Airbyte job failing due to lack of resources on K8s cluster

Summary

Airbyte job fails to extract data from SpaceX APIs on K8s cluster with available memory, despite lack of resource limitations set.


Question

Hi everyone!

I have installed Airbyte on my K8s cluster which has 3 machines with 16GB ram each.

The cluster also runs other services such as Minio, Postgres etc…

However, on Airbyte when I try to run simple job of extracting data from SpaceX APIs it says it fails due to lack of resources…

I observed the nodes and at least one of the nodes has pretty much all memory free… so why is Airbyte failing?
I havent set any limitations of resources.
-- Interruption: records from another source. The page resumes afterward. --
(* ===== verification/Groups.v ===== *)
(** * Groups: groups and rules of an account (management/server/group.go, rule.go)

    The access-control part of the account manager: groups of peers and the
    rules that relate groups.  Every operation reads the account, changes one
    entry and saves the account.  A group or rule is a pointer stored in the
    account's map, so a change made before a failing save stays in memory. *)

From S2P Require Import Prelude GoLib Model FileStore Account.

Definition errGroupNotFound (groupID : string) : error :=
  Status NotFound ("group with ID " +:+ groupID +:+ " not found").
Definition errRuleNotFound (ruleID : string) : error :=
  Status NotFound ("rule with ID " +:+ ruleID +:+ " not found").

(** The first occurrence of a peer in a group's list goes:
    [append(Peers[:i], Peers[i+1:]...)]; [None] when there is none. *)
Fixpoint remove_first (peerKey : string) (l : list string) : option (list string) :=
  match l with
  | [] => None
  | itemID :: l' =>
      if decide (itemID = peerKey) then Some l'
      else cons itemID <$> remove_first peerKey l'
  end.

Section operations.
Context `{Runtime}.

(* ------------------------------------------------------------------ *)
(** ** Groups *)

Definition GetGroup (accountID groupID : string) : MW Group :=
  account ← GetAccount accountID or_err errAccountNotFound;
  or_fail (map_get (Account_Groups account) groupID) (errGroupNotFound groupID).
This topic has been created from a Slack thread to give it more visibility.
It will be on Read-Only mode here. Click here if you want
to access the original thread.

Join the conversation on Slack

["airbyte", "k8s-cluster", "resources", "spaceX-APIs", "memory"]

check this thread
https://airbytehq.slack.com/archives/C021JANJ6TY/p1728562294190379?thread_ts=1728561176.853139&cid=C021JANJ6TY

probably you need to adjust jobs limits/requests if you use Airbyte 1.0 or newer

I do have the latest version indeed. However according to what I saw in the documentation if you dont specify resource limits it should use whatever it needs no?
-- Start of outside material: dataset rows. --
(** Telling everybody: the farewell to the removed peer, the new peer list
    to the others, the channel closed. *)
Lemma farewell_spec {A} (x : A) pk serial id a' w :
  upd_wf (World_Upd w) → Accounts (World_Store w) !! id = Some a' → peers_keyed a' →
  Account_Peers a' !! pk = None →
  wp (_ ← SendUpdate pk (peers_update serial []);
      peers ← GetAccountPeers id;
      _ ← for_each peers (λ p,
            SendUpdate (Peer_Key p) (peers_update serial (toRemotePeerConfig (peers_but p peers))));
      _ ← CloseChannel pk;
      mret x) (λ r w', ∀ y, r = Ok y → y = x ∧ World_Store w' = World_Store w ∧ ∃ peers,
    peers ≡ₚ (map_to_list (Account_Peers a')).*2 ∧ queues (World_Upd w') !! pk = None ∧
    (∀ q, q ∈ peers → queues (World_Upd w') !! Peer_Key q =
       (λ ms, ms ++ [peers_update serial (toRemotePeerConfig (peers_but q peers))])
         <$> queues (World_Upd w) !! Peer_Key q) ∧
    ∀ c, Upd_PeerChannels (World_Upd w) !! pk = Some c →
      ∃ buf, Upd_Chans (World_Upd w') !! c = Some (mkChan (buf ++ [peers_update serial []]) true)) w.
Proof.
  intros Hwf Ha Hpk Hnone. wp_step. eapply wp_mono; [by apply SendUpdate_spec|].
  intros r w1 (Hwf1 & Ho1 & Hpc1 & Hq1). destruct r as [[]|e|s|]; simpl; try done.
  unfold GetAccountPeers. wp_step. apply wp_bind. apply GetAccount_spec; rewrite (proj1 Ho1); [|done].
  intros a2 Ha2. assert (a2 = a') as -> by congruence. simpl. wp_step. apply wp_range.
  intros l n Hl Hperm. simpl. wp_step. wp_step.
  assert (∀ p, p ∈ l.*2 → Account_Peers a' !! Peer_Key p = Some p) as Hin.
  { intros p ([i p'] & -> & Hi%Hl)%list_elem_of_fmap. simpl. by rewrite (Hpk i p' Hi). }
  assert (Peer_Key <$> l.*2 = l.*1) as Hkeys.
  { rewrite <-list_fmap_compose. apply list_fmap_ext. intros i [k p] Hi%list_elem_of_lookup_2.
    simpl. by apply Hpk, Hl. }
  assert (NoDup (Peer_Key <$> l.*2)) as Hnd by (rewrite Hkeys, Hperm; apply NoDup_fst_map_to_list).
  assert (pk ∉ Peer_Key <$> l.*2) as Hnin.
  { intros (p & -> & Hp%Hin)%list_elem_of_fmap. congruence. }
  eapply wp_mono; [apply send_each_spec; [exact Hwf1|exact Hnd]|].
  intros r w2 (Hwf2 & Ho2 & Hpc2 & Hr). destruct r as [[]|e|s|]; simpl; try done.
  destruct Hr as [Hsent Hother]. wp_step. eapply wp_mono; [by apply CloseChannel_spec|].
  intros r w3 (-> & Hwf3 & Ho3 & _ & Hq3 & Hc). simpl. wp_step. intros y [= ->]. split; [done|].
  split; [destruct Ho1 as [? _], Ho2 as [? _], Ho3 as [? _]; simpl in *; congruence|].
  exists l.*2. split; [by rewrite Hperm|]. rewrite Hq3. split; [apply lookup_delete_eq|]. split.
  - intros q Hq. assert (Peer_Key q ≠ pk) as Hne by (intros Hx; apply Hin in Hq; congruence).
    rewrite lookup_delete_ne, (Hsent q Hq) by done. simpl. f_equal.
    destruct (queues (World_Upd w) !! pk); [case_decide|]; destruct Hq1 as [_ ->]; try done.
    by rewrite lookup_insert_ne.
  - intros c Hcpk. simpl in Hpc2. rewrite <-Hpc1, <-Hpc2 in Hcpk. destruct (Hc c Hcpk) as (b & Hb2 & Hb3).
    assert (queues (World_Upd w2) !! pk = Some b) as Hqb by (by rewrite queues_lookup, Hcpk; simpl; rewrite Hb2).
    rewrite (Hother pk Hnin) in Hqb. simpl in Hqb.
    destruct (queues (World_Upd w) !! pk) as [q|] eqn:Hqpk; [case_decide|]; destruct Hq1 as [Hr1 Hq1]; try done.
    + rewrite Hq1, lookup_insert_eq in Hqb. simplify_eq. eauto.
    + subst w1. congruence.
Qed.
End delete_peer.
No sure where the issue lies…
Also was reading about some variables that can be set for the workers here:
https://docs.airbyte.com/operator-guides/scaling-airbyte|https://docs.airbyte.com/operator-guides/scaling-airbyte

Kind of lost in different directions…

<@U07LD7NUGG3> did you set these ENV variables? I think Java by default only uses 25% of memory available. I set these on global.env_vars and haven’t had any problems. I’m running on GKE Autopilot though - and am using external database. Airbyte spins up 3 pods for each job so you have to make sure you have enough capacity to accommodate those - that of course depends on how many concurrent jobs you have running.

    JOB_MAIN_CONTAINER_CPU_REQUEST: "500m"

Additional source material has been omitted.